Guardando ai possibili scenari futuri, se nulla cambiasse, Cuba rischierebbe di rimanere in una crisi permanente: razionamenti energetici cronici, economia stagnante e pressione migratoria crescente. Il paese potrebbe adattarsi ad uno stato di austerità energetica prolungata (come fece negli anni ’90) ma al costo di un ulteriore impoverimento e scontento popolare. Nel medio termine, molto dipenderà anche dal contesto geopolitico: un allentamento delle sanzioni USA (ad esempio sotto un’amministrazione americana più propensa al dialogo) potrebbe permettere a Cuba di acquistare carburante più liberamente e di accedere a crediti internazionali, migliorando notevolmente lo scenario. Al contrario, un irrigidimento (come minaccia un possibile ritorno di Donald Trump alla Casa Bianca) potrebbe peggiorare ulteriormente la situazione, tagliando anche le residue possibilità di scambio e scoraggiando partner terzi dal commerciare con l’isola.
Uno scenario ottimistico prevede che Cuba riesca a intraprendere riforme interne e a diversificare le proprie fonti con l’aiuto di nuovi investimenti: in tal caso, nei prossimi 5-10 anni potremmo vedere un lento miglioramento, con meno blackout e maggiore produzione domestica di energia (anche da rinnovabili). La strada, però, è stretta. Serve una trasformazione radicale. Ciò implica scelte difficili anche politicamente, come aprire l’economia e ammettere investitori in settori finora riservati allo Stato.

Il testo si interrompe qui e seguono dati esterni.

(** ** Field updates *)

Definition set_tables (x : gmap Z ptr) (d : page_directory) : page_directory :=
  PageDirectory x (tablesPhysical d) (physicalAddr d) (mappedSegs d).
Definition set_tablesPhysical (x : gmap Z Z) (d : page_directory) : page_directory :=
  PageDirectory (tables d) x (physicalAddr d) (mappedSegs d).
Definition set_mappedSegs (x : ptr) (d : page_directory) : page_directory :=
  PageDirectory (tables d) (tablesPhysical d) (physicalAddr d) x.

Definition set_seg_data (x : seg_kind) (g : segment) : segment :=
  Segment x (mappings g).
Definition set_mappings (x : Z) (g : segment) : segment :=
  Segment (seg_data g) x.

Definition set_sm_seg (x : ptr) (m : segment_map) : segment_map :=
  SegmentMap x (sm_pagedir m) (sm_start m) (sm_len m) (sm_next m).
Definition set_sm_pagedir (x : ptr) (m : segment_map) : segment_map :=
  SegmentMap (sm_seg m) x (sm_start m) (sm_len m) (sm_next m).
Definition set_sm_len (x : Z) (m : segment_map) : segment_map :=
  SegmentMap (sm_seg m) (sm_pagedir m) (sm_start m) x (sm_next m).
Definition set_sm_next (x : ptr) (m : segment_map) : segment_map :=
  SegmentMap (sm_seg m) (sm_pagedir m) (sm_start m) (sm_len m) x.

Definition set_t_esp (x : Z) (t : thread) : thread :=
  Thread (t_process t) x (t_ebp t) (t_eip t) (t_state t) (kernelStack_addr t)
    (kernelStack_size t) (userStack_seg t) (t_next t) (queue_next t).
Definition set_t_ebp (x : Z) (t : thread) : thread :=
  Thread (t_process t) (t_esp t) x (t_eip t) (t_state t) (kernelStack_addr t)
    (kernelStack_size t) (userStack_seg t) (t_next t) (queue_next t).
Definition set_t_eip (x : Z) (t : thread) : thread :=
  Thread (t_process t) (t_esp t) (t_ebp t) x (t_state t) (kernelStack_addr t)
    (kernelStack_size t) (userStack_seg t) (t_next t) (queue_next t).
Definition set_t_state (x : Z) (t : thread) : thread :=
  Thread (t_process t) (t_esp t) (t_ebp t) (t_eip t) x (kernelStack_addr t) (kernelStack_size t)
    (userStack_seg t) (t_next t) (queue_next t).
Definition set_userStack_seg (x : ptr) (t : thread) : thread :=
  Thread (t_process t) (t_esp t) (t_ebp t) (t_eip t) (t_state t) (kernelStack_addr t)
    (kernelStack_size t) x (t_next t) (queue_next t).
Definition set_t_next (x : ptr) (t : thread) : thread :=
  Thread (t_process t) (t_esp t) (t_ebp t) (t_eip t) (t_state t) (kernelStack_addr t)
    (kernelStack_size t) (userStack_seg t) x (queue_next t).
Definition set_queue_next (x : ptr) (t : thread) : thread :=
  Thread (t_process t) (t_esp t) (t_ebp t) (t_eip t) (t_state t) (kernelStack_addr t)
    (kernelStack_size t) (userStack_seg t) (t_next t) x.
Lemma desc_entries_insert_ne m x d (k : list Z) : x ∉ k ->
  desc_entry (<[x := d]> m) <$> k = desc_entry m <$> k.
Proof.
  intros Hx. apply list_fmap_ext. intros i y Hy. unfold desc_entry.
  rewrite lookup_insert_ne; [done|]. intros ->. apply Hx. by eapply list_elem_of_lookup_2.
Qed.

(** The state and the list after [objdesc_add]. *)
Record desc_added (s : kstate) (p obj : ptr) (o : object) (id : Z) (es : list (Z * ptr)) (s' : kstate) : Prop := {
  da_list : exists pr l, desc_list s' p pr l ((id, obj) :: es);
  da_objects : k_objects (k_st s') = <[obj := set_descriptors (descriptors o + 1) o]> (k_objects (k_st s));
  da_processes q : q <> p -> k_processes (k_st s') !! q = k_processes (k_st s) !! q;
  da_process pr : k_processes (k_st s) !! p = Some pr ->
    exists h, k_processes (k_st s') !! p = Some (set_next_objdesc (id + 1) (set_objects h pr));
  da_pagedirs : k_pagedirs (k_st s') = k_pagedirs (k_st s);
  da_stores : k_st s' = set_k_descs (k_descs (k_st s')) (set_k_objects (k_objects (k_st s'))
    (set_k_processes (k_processes (k_st s')) (k_st s)));
  da_globals : k_g s' = k_g s
}.

Lemma objdesc_add_ok s p pr l es obj o : desc_list s p pr l es -> obj <> 0 ->
  k_objects (k_st s) !! obj = Some o -> (forall i, (i, obj) ∉ es) ->
  next_objdesc pr < 2147483647 ->
  exists s', objdesc_add p obj s = Ok (next_objdesc pr, s') /\
    desc_added s p obj o (next_objdesc pr) es s'.
Proof.
  intros W Hobj Eo Hno Hmax. pose proof (objdesc_get_ok _ _ _ _ _ obj W) as Eg.
  rewrite (id_of_absent _ _ Hno) in Eg. destruct W as [W1 W2 W3 W4 W5 W6 W7 W8].
  set (r := fresh_ptr (k_descs (k_st s))).
  assert (Hr : r <> 0) by (pose proof (fresh_ptr_pos (k_descs (k_st s))); unfold r; lia).
  pose proof (linked_fresh _ _ _ r W3 (fresh_ptr_None _)) as Hnr.
  assert (Es : s32 (next_objdesc pr) = next_objdesc pr)
    by (unfold s32; destruct (Z.ltb_spec (next_objdesc pr) 2147483648); lia).
  apply wp_val. unfold objdesc_add. apply wp_bind. eapply wp_eq; [exact Eg|]. rewrite Z.eqb_refl. cbn [negb]. ksteps.
  fold r. ksteps. split; [done|].
  cbn [next_objdesc set_objects]. rewrite (w32_small (next_objdesc pr + 1)) by (unfold u32; lia). rewrite !insert_insert_eq. split; ksimp; try done.
  - exists (set_next_objdesc (next_objdesc pr + 1) (set_objects r pr)), (r :: l).
    split; ksimp; try done.
    + by rewrite lookup_insert_eq.
    + cbn [objects set_next_objdesc set_objects]. eapply linked_push; done.
    + rewrite Es, fmap_cons. unfold desc_entry at 1. rewrite lookup_insert_eq. cbn [d_id d_obj].
      by rewrite desc_entries_insert_ne, W4.
    + cbn [fmap list_fmap]. constructor; [|done].
      intros ([i o'] & Ei & Hi)%list_elem_of_fmap. cbn in Ei. apply W7 in Hi. lia.
    + cbn [fmap list_fmap]. constructor; [|done].
      intros ([i o'] & Ei & Hi)%list_elem_of_fmap. cbn in Ei. subst o'. by apply Hno in Hi.
    + cbn [next_objdesc set_next_objdesc]. intros i o' [[= -> ->]|Hi]%elem_of_cons; [lia|].
      apply W7 in Hi. lia.
    + cbn [next_objdesc set_next_objdesc]. lia.
  - intros x Hx. by rewrite lookup_insert_ne.
  - intros pr'. rewrite W2. intros [= <-]. rewrite lookup_insert_eq. by eexists.
Qed.

(** Removing the newest descriptor. *)
Lemma objdesc_rm_head_ok s p pr l id obj es o : desc_list s p pr l ((id, obj) :: es) ->
  obj <> 0 -> k_objects (k_st s) !! obj = Some o ->
  exists s' pr' l', objdesc_rm p id s = Ok (tt, s') /\ desc_list s' p pr' l' es /\
    k_objects (k_st s') = <[obj := set_descriptors (descriptors o - 1) o]> (k_objects (k_st s)) /\
    (forall q, q <> p -> k_processes (k_st s') !! q = k_processes (k_st s) !! q) /\
    k_threads (k_st s') = k_threads (k_st s) /\ k_g s' = k_g s.
Proof.
  intros [W1 W2 W3 W4 W5 W6 W7 W8] Hobj Eo. destruct l as [|x l]; [done|].
  pose proof (linked_NoDup _ _ _ W3) as [Hnx _]%NoDup_cons.
  destruct W3 as (Hx & Hx0 & d & Ed & W3). cbn [fmap list_fmap] in *. injection W4 as Eid W4.
  unfold desc_entry in Eid. rewrite Ed in Eid. injection Eid as Eid Edo.
  set (pr' := set_objects (d_next d) pr).
  cut (wp (objdesc_rm p id) s (fun _ s' => s' = KState
    (set_k_descs (delete x (k_descs (k_st s)))
      (set_k_objects (<[obj := set_descriptors (descriptors o - 1) o]> (k_objects (k_st s)))
        (set_k_processes (<[p := pr']> (k_processes (k_st s))) (k_st s)))) (k_g s))).
  { intros ([] & s' & E & ->)%wp_Ok. eexists _, pr', l. split; [exact E|]. ksimp.
    split; [|split; [done|split; [|done]]]; [|intros q Hq; by rewrite lookup_insert_ne].
    split; ksimp; cbn [objects pr' set_objects next_objdesc]; try done.
    - by rewrite lookup_insert_eq.
    - by apply lseg_delete.
    - rewrite W4. apply list_fmap_ext. intros i y Hy. unfold desc_entry.
      rewrite lookup_delete_ne; [done|]. intros ->. apply Hnx. by eapply list_elem_of_lookup_2.
    - by apply NoDup_cons in W5 as [_ ?].
    - by apply NoDup_cons in W6 as [_ ?].
    - intros i o' Hi. apply (W7 i o'). set_solver. }
  unfold objdesc_rm. ksteps. rewrite Hx, (proj2 (Z.eqb_neq _ _) Hx0). ksteps.
  rewrite <- Eid, Z.eqb_refl. ksteps. rewrite <- Edo in *. by ksteps.
Qed.

(** The search of [objdesc_rm] for a descriptor that is not the newest:
    it reaches the one before it. *)
Lemma rm_search id s l1 : forall p n e l2, linked (k_descs (k_st s)) p (l1 ++ e :: l2) ->
  (forall y d, y ∈ tail (l1 ++ [e]) -> k_descs (k_st s) !! y = Some d -> d_id d <> id) ->
  loop (length l1 + n) (rm_step id) p s = loop n (rm_step id) e s.
Proof.
  induction l1 as [|x l1 IH]; intros p n e l2 Hl Hids.
  - by destruct Hl as (-> & _).
  - destruct Hl as (-> & Hx & a & Ea & Hl). cbn [length plus]. rewrite loop_S.
    cbn [nxt Linked_obj_descriptor app tail] in *.
    assert (Hne : d_next a <> 0) by (destruct l1; destruct Hl as (-> & ? & _); done).
    destruct (linked_cons_inv _ _ _ Hl Hne) as (b & l' & El & Eb & _).
    assert (Hb : d_id b <> id).
    { apply (Hids (d_next a)); [|done]. destruct l1; injection El as -> _; set_solver. }
    erewrite bind_Ok; [|apply wp_eq_Ok; unfold rm_step; ksteps].
    2: { rewrite (proj2 (Z.eqb_neq _ _) Hne). ksteps. rewrite (proj2 (Z.eqb_neq _ _) Hb). ksteps. reflexivity. }
    apply (IH _ n e l2 Hl). intros y d Hy. apply Hids. destruct l1; set_solver.
Qed.

Lemma rm_step_last id s e b a d : e <> 0 -> k_descs (k_st s) !! e = Some a -> d_next a = b ->
  b <> 0 -> k_descs (k_st s) !! b = Some d -> d_id d = id -> d_next d = 0 ->
  rm_step id e s = Fault NullDeref.
Proof.
  intros He Ea <- Hb Ed Eid En. unfold rm_step. krun. rewrite (proj2 (Z.eqb_neq _ _) Hb). krun.
  rewrite Eid, Z.eqb_refl. krun. cbn [d_next set_d_next]. by rewrite En.
Qed.

(** ** A sample: process 1 owns object 5 and holds descriptors 1 and 0 *)

Definition sample_objects : kstate :=
  let s := boot_state 1 0 in
  KState
    (set_k_processes {[ 1 := Process 1 0 2 1 0 0 0 20 2 0 0 0; 2 := Process 2 0 2 1 0 0 0 0 0 0 0 0 ]}
      (set_k_objects {[ 5 := Object 1 1 0 0 0; 6 := Object 2 1 0 0 0 ]}
        (set_k_descs {[ 10 := ObjDescriptor 5 0 0; 20 := ObjDescriptor 6 1 10 ]}
          (set_k_threads {[ 3 := Thread 1 0 0 0 0 0 0 0 0 0 ]} (k_st s)))))
    (set_current_thread 3 (k_g s)).

Lemma sample_desc_list :
  desc_list sample_objects 1 (Process 1 0 2 1 0 0 0 20 2 0 0 0) [20; 10] [(1, 6); (0, 5)].
Proof.
  split; try done.
  - repeat (eexists || split || done).
  - by apply (bool_decide_unpack _).
  - by apply (bool_decide_unpack _).
  - cbn. intros i o Hi. rewrite !elem_of_cons, elem_of_nil in Hi.
    destruct Hi as [[= -> ->]|[[= -> ->]|[]]]; lia.
Qed.

(** ** Theorems *)

(** A descriptor added for an object reads back as that object, gets the
    next id, counts in the object, and leaves every other descriptor as it
    was. *)
Theorem objdesc_add_read s p pr l es obj o :
  desc_list s p pr l es -> obj <> 0 -> k_objects (k_st s) !! obj = Some o ->
  (forall i, (i, obj) ∉ es) -> next_objdesc pr < 2147483647 ->
  exists s', objdesc_add p obj s = Ok (next_objdesc pr, s') /\
    objdesc_read p (next_objdesc pr) s' = Ok (obj, s') /\
    objdesc_get p obj s' = Ok (next_objdesc pr, s') /\
    (forall i o', (i, o') ∈ es -> objdesc_read p i s' = Ok (o', s')) /\
    descriptors <$> k_objects (k_st s') !! obj = Some (descriptors o + 1).
Proof.
  intros W Hobj Eo Hno Hmax.
  destruct (objdesc_add_ok _ _ _ _ _ _ _ W Hobj Eo Hno Hmax) as (s' & E & [(pr' & l' & W') Hc _ _ _ _ _]).
  exists s'. split; [done|]. split; [|split; [|split]].
  - rewrite (objdesc_read_ok _ _ _ _ _ _ W'). f_equal. f_equal.
    apply obj_of_in; [by destruct W' | set_solver].
  - rewrite (objdesc_get_ok _ _ _ _ _ _ W'). f_equal. f_equal.
    apply id_of_in; [by destruct W' | set_solver].
  - intros i o' Hi. rewrite (objdesc_read_ok _ _ _ _ _ _ W'). f_equal. f_equal.
    apply obj_of_in; [by destruct W' | set_solver].
  - by rewrite Hc, lookup_insert_eq.
Qed.

Lemma objdesc_add_read_witness :
  exists s', objdesc_add 2 5 sample_objects = Ok (0, s') /\
    objdesc_read 2 0 s' = Ok (5, s') /\ objdesc_get 2 5 s' = Ok (0, s') /\
    (forall i o', (i, o') ∈ ([] : list (Z * ptr)) -> objdesc_read 2 i s' = Ok (o', s')) /\
    descriptors <$> k_objects (k_st s') !! 5 = Some 2.
Proof.
  apply (objdesc_add_read sample_objects 2 (Process 2 0 2 1 0 0 0 0 0 0 0 0) [] [] 5 (Object 1 1 0 0 0));
    [|done | reflexivity | set_solver | cbn; lia].
  split; try done; try constructor; cbn; first [lia | set_solver].
Defined.
(** The process' list without the thread. *)
Lemma unlink_thread_ok s th t pr p l1 l2 : k_threads (k_st s) !! th = Some t -> th <> 0 ->
  t_process t = pr -> pr <> 0 -> k_processes (k_st s) !! pr = Some p ->
  linked (k_threads (k_st s)) (threads p) (l1 ++ th :: l2) ->
  exists s' h, unlink_thread th s = Ok (tt, s') /\ k_g s' = k_g s /\
    k_st s' = set_k_threads (k_threads (k_st s')) (set_k_processes (<[pr := set_threads h p]> (k_processes (k_st s))) (k_st s)) /\
    k_threads (k_st s') !! th = Some t /\ linked (delete th (k_threads (k_st s'))) h (l1 ++ l2) /\
    (forall x, set_t_next 0 <$> k_threads (k_st s') !! x = set_t_next 0 <$> k_threads (k_st s) !! x) /\
    (forall x, x ∉ l1 -> k_threads (k_st s') !! x = k_threads (k_st s) !! x).
Proof.
  intros Et Hth Epr Hpr Ep Hl. pose proof (linked_NoDup _ _ _ Hl) as Hnd.
  destruct (linked_at _ _ _ _ _ Hl) as (_ & t' & Et' & H1 & H2).
  replace t' with t in * by congruence.
  destruct l1 as [|z l1 _] using rev_ind.
  - cbn in H1. exists (set_st (set_k_processes (<[pr := set_threads (t_next t) p]> (k_processes (k_st s))) (k_st s)) s), (t_next t).
    split; [|split; [done|split; [done|split; [done|split; [|done]]]]].
    + apply wp_eq_Ok. unfold unlink_thread. ksteps. rewrite Epr. ksteps. rewrite H1, Z.eqb_refl. by ksteps.
    + cbn in Hnd. apply NoDup_cons in Hnd as [Hnx _]. by apply lseg_delete.
  - destruct (lseg_next _ _ _ _ _ H1) as (b & Eb & Enb). rewrite <- app_assoc in Hl, Hnd. cbn [app] in Hl, Hnd.
    destruct (linked_at _ _ _ _ _ Hl) as (Hz & _).
    assert (Hne : z <> th) by (apply NoDup_app in Hnd as (_ & _ & [Hnz _]%NoDup_cons); set_solver).
    assert (Hhd : threads p <> th).
    { intros E. destruct l1 as [|w l1]; destruct Hl as (E' & _); [congruence|].
      apply NoDup_cons in Hnd as [Hn _]. apply Hn. rewrite <- E', E. set_solver. }
    exists (set_st (set_k_threads (<[z := set_t_next (t_next t) b]> (k_threads (k_st s))) (k_st s)) s), (threads p).
    split; [|split; [done|split; [|split; [|split; [|split]]]]].
    + apply wp_eq_Ok. unfold unlink_thread. ksteps. rewrite Epr. ksteps.
      rewrite (proj2 (Z.eqb_neq _ _) Hhd). ksteps. eapply wp_eq; [by apply walk_spec|].
      pose proof (find_predecessor _ _ _ _ _ _ Hl) as Ef. cbn [nxt Linked_thread] in Ef. ksimp. rewrite Ef.
      rewrite (proj2 (Z.eqb_neq _ _) Hz). by ksteps.
    + cbn. rewrite (insert_id (k_processes (k_st s)) pr) by (rewrite Ep; by destruct p). by destruct (k_st s).
    + cbn. by rewrite lookup_insert_ne.
    + rewrite <- app_assoc. cbn [app k_st set_st k_threads set_k_threads]. by eapply linked_unlink.
    + intros x. ksimp. destruct (decide (x = z)) as [->|]; [rewrite lookup_insert_eq, Eb; by destruct b | by rewrite lookup_insert_ne].
    + intros x Hx. ksimp. rewrite lookup_insert_ne; [done|]. intros ->. apply Hx, elem_of_app. right. by left.
Qed.
(* ===== verification/System.v ===== *)
(** * The scheduler as a whole

    What [Sched], [Timer] and [Tasking] prove of one function at a time,
    put together: the events that move threads -- a task switch, an
    interrupt, a thread that sleeps, waits for an interrupt or blocks in a
    request, a blocked thread that is answered -- as the steps of a
    transition system on the kernel's state.  Every event the kernel allows
    runs to its end, and no sequence of them loses a thread. *)

From S2P Require Import Prelude Memory Bitset Kernel Paging Segments Sched Timer Objects Tasking.

(** ** Events *)

(** The registers an event finds: esp, ebp, eip. *)
Definition context : Type := Z * Z * Z.

Inductive event :=
| Switch (c : context)
| Irq (n : Z) (c : context)
| SleepFor (msecs : Z) (c : context)
| WaitIrq (n : Z) (c : context)
| Block (c : context)
| Answer (t : ptr).

Definition switch (c : context) : M kstate unit := let '(esp, ebp, eip) := c in tasking_switch esp ebp eip.

(** Each event is the whole kernel function: [tasking_switch],
    [idt_irqHandler], [thread_sleep], [idt_waitIrq], [thread_goInactive]
    (called by a request that waits) and [thread_wakeUp]. *)
Definition run_event (e : event) : M kstate unit :=
  match e with
  | Switch c => switch c
  | Irq n (esp, ebp, eip) => idt_irqHandler n esp ebp eip
  | SleepFor ms c => b ← thread_sleep ms; when b (switch c)
  | WaitIrq n c => b ← idt_waitIrq n; when b (switch c)
  | Block (esp, ebp, eip) => thread_goInactive esp ebp eip
  | Answer t => thread_wakeUp t
  end.

(** A node of the sleeping list, or of the list of an interrupt, is for
    [t]. *)
Definition asleep (s : kstate) (t : ptr) : Prop :=
  exists x a, k_sleepers (k_st s) !! x = Some a /\ sl_thread a = t.
Definition awaits (s : kstate) (t : ptr) : Prop :=
  exists x a, k_waiters (k_st s) !! x = Some a /\ iw_thread a = t.

(** When an event can happen.  There are sixteen interrupt lines.  The idle
    thread only halts ([task_idle]).  A request answers a thread that blocked
    in a request, not one that sleeps or waits for an interrupt. *)
Definition allowed (s : kstate) (e : event) : Prop :=
  let thread := current_thread (k_g s) <> 0 /\ current_thread (k_g s) <> idle_thread (k_g s) in
  match e with
  | Switch _ => True
  | Irq n _ => 0 <= n < 16
  | SleepFor _ _ | WaitIrq _ _ | Block _ => thread
  | Answer t => is_Some (k_threads (k_st s) !! t) /\ ~ asleep s t /\ ~ awaits s t
  end.

Inductive step : kstate -> kstate -> Prop :=
| step_event s e s' : allowed s e -> run_event e s = Ok (tt, s') -> step s s'.

Inductive reachable (s0 : kstate) : kstate -> Prop :=
| reach_here : reachable s0 s0
| reach_step s s' : reachable s0 s -> step s s' -> reachable s0 s'.

(** ** The invariant *)

(** The process and the state of a thread. *)
Definition tv (s : kstate) (t : ptr) : option (ptr * Z) :=
  (fun th => (t_process th, t_state th)) <$> k_threads (k_st s) !! t.
(** [sys_request] on a free object, integer parameters. *)
Lemma sys_request_long s id urq t th cp pr l es obj o :
  current_thread (k_g s) = t -> t <> 0 -> k_threads (k_st s) !! t = Some th -> t_process th = cp ->
  desc_list s cp pr l es -> obj_of es id = obj -> obj <> 0 ->
  k_objects (k_st s) !! obj = Some o -> busyMutex o = MUTEX_UNLOCKED -> owner o <> 0 -> wakeupOnRq o = 0 ->
  user_area s urq 32 ->
  let arg n := rd32 (umem_of s) (urq + n) in
  all_long (arg us_func) ->
  let rq := fresh_ptr (k_requests (k_st s)) in
  sys_request id urq s
  = Ok (Sleep (KRequest rq urq), KState
      (set_k_threads (<[t := set_t_state TS_WAKEWAIT th]> (k_threads (k_st s)))
        (set_k_requests (<[rq := long_request obj t (arg us_func) (arg (us_arg 0)) (arg (us_arg 1))
                                   (arg (us_arg 2)) (pid pr) (k_junk (k_g s))]> (k_requests (k_st s)))
          (set_k_objects (<[obj := set_o_request rq (set_busyMutex MUTEX_LOCKED o)]> (k_objects (k_st s)))
            (k_st s)))) (k_g s)).
Proof.
  intros Et Ht Eth Ecp Wd Eobj Hobj Eo Em Hown Hw Hua arg Hl rq.
  assert (Hrq : rq <> 0) by (pose proof (fresh_ptr_pos (k_requests (k_st s))); unfold rq; lia).
  apply wp_eq_Ok. unfold sys_request. ksteps. unfold send_start.
  do 4 (eapply wp_bind, (wp_uread _ urq 32); [done | by vm_compute | by vm_compute |]). fold (arg us_func) (arg (us_arg 0)) (arg (us_arg 1)) (arg (us_arg 2)).
  ksteps. eapply wp_current_process; try done. rewrite Ecp. ksteps. eapply wp_objdesc_read; [exact Wd|].
  rewrite Eobj, (proj2 (Z.eqb_neq _ _) Hobj). unfold lock_and_send. ksteps.
  eapply wp_eq; [by eapply lock_free|]. cbn [Z.eqb]. ksteps.
  eapply wp_eq.
  { rewrite Et; eapply (mkrequest_long _ obj t _ _ _ _ (set_busyMutex MUTEX_LOCKED o) cp t th pr).
    - exact Hobj.
    - apply lookup_insert_eq.
    - exact Hown.
    - exact Hw.
    - exact Hl.
    - apply rd32_range.
    - apply rd32_range.
    - apply rd32_range.
    - exact Et.
    - exact Ht.
    - exact Eth.
    - exact Ecp.
    - exact (dl_nonzero _ _ _ _ _ Wd).
    - exact (dl_process _ _ _ _ _ Wd). }
  unfold after_mkrequest. ksimp. fold rq. rewrite (proj2 (Z.eqb_neq _ _) Hrq), Et, (proj2 (Z.eqb_neq _ _) Ht).
  unfold goInactive_mark. ksteps. rewrite Et. ksteps.
  rewrite insert_insert_eq. reflexivity.
Qed.

(** The server's turn on a pending request. *)
Lemma server_turn s t cp id obj o r p v err qs q : runs s t cp -> serves s cp id obj o ->
  busyMutex o = MUTEX_LOCKED -> o_request o <> 0 ->
  k_requests (k_st s) !! o_request o = Some r -> acknowledged r = RS_PENDING -> requester r <> 0 ->
  (forall i, nthz (shm_rcv r) i = 0) -> (forall i, nthz (obj_close r) i = 0) ->
  answer_type (rq_func r) = PT_LONG -> queues_ok s qs -> waiting s qs (requester r) q -> user_area s p 36 ->
  exists s', (_ ← request_get id p 1; request_answer id v 0 err) s = Ok (tt, s') /\
    k_requests (k_st s')
    = <[o_request o := answered err v (set_acknowledged RS_PROCESSED r)]> (k_requests (k_st s)) /\
    k_objects (k_st s')
    = <[obj := set_busyMutex MUTEX_UNLOCKED (set_o_request 0 o)]> (k_objects (k_st s)) /\
    umem (k_g s') = <[current_pagedir (k_g s) := write_words p (user_words r) (umem_of s)]> (umem (k_g s)) /\
    queues_ok s' (upd qs q (qs q ++ [requester r])) /\
    k_pagedirs (k_st s') = k_pagedirs (k_st s) /\ k_maps (k_st s') = k_maps (k_st s).
Proof.
  intros R V Hb Hr Er Ha Hq Hs Hc Hf Wq Wt Hua. pose proof V as [_ Ho Eo _].
  set (s2 := with_umem (write_words p (user_words r) (umem_of s))
              (set_st (set_k_requests (<[o_request o := set_acknowledged RS_PROCESSED r]> (k_requests (k_st s)))
                         (k_st s)) s)).
  destruct (request_answer_long s2 t cp id obj o (set_acknowledged RS_PROCESSED r) v 0 err qs q)
    as (s' & E & Est & Eg & Wq' & _); try done.
  - destruct R. by split.
  - by apply (serves_frame s _ _ _ _ o).
  - apply lookup_insert_eq.
  - destruct Wq as [W1 W2 W3]. by split.
  - destruct Wt as [W1 W2 W3 W4 W5]. by split.
  - exists s'. rewrite Est, Eg. split; [|split; [cbn; by rewrite insert_insert_eq|by split]].
    rewrite (bind_Ok _ _ _ (Done 0) s2); [exact E|].
    by eapply request_get_pending, request_take_blocking.
Qed.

In definitiva, la crisi energetica cubana funge da cartina di tornasole della situazione del paese: un modello economico in affanno che non riesce più a garantire bisogni fondamentali, aggravato da shock esterni e isolamento internazionale. Il tono realistico impone di riconoscere che non esistono soluzioni miracolose a breve termine. Ma un approccio critico suggerisce che esistono vie d’uscita nel lungo periodo, se Cuba saprà cogliere le opportunità di cambiamento. In assenza di interventi strutturali, il rischio è di restare intrappolati in cicli sempre più frequenti di emergenza energetica e crisi economica. Al contrario, con riforme coraggiose e il sostegno di partner affidabili, l’isola potrebbe gradualmente lasciarsi alle spalle questa stagione di buio e tornare a garantire luce, carburante e sviluppo ai suoi cittadini – come già auspicato dai dirigenti cubani nel parlare di percorrere un cammino verso una maggiore autonomia energetica La sfida è enorme, ma non impossibile: la storia cubana insegna che nei momenti critici il paese ha saputo mostrarsi resiliente e reinventarsi. Oggi, quella resilienza passa attraverso la capacità di adattare il sistema energetico ed economico alle nuove realtà, per assicurare un futuro più luminoso a Cuba.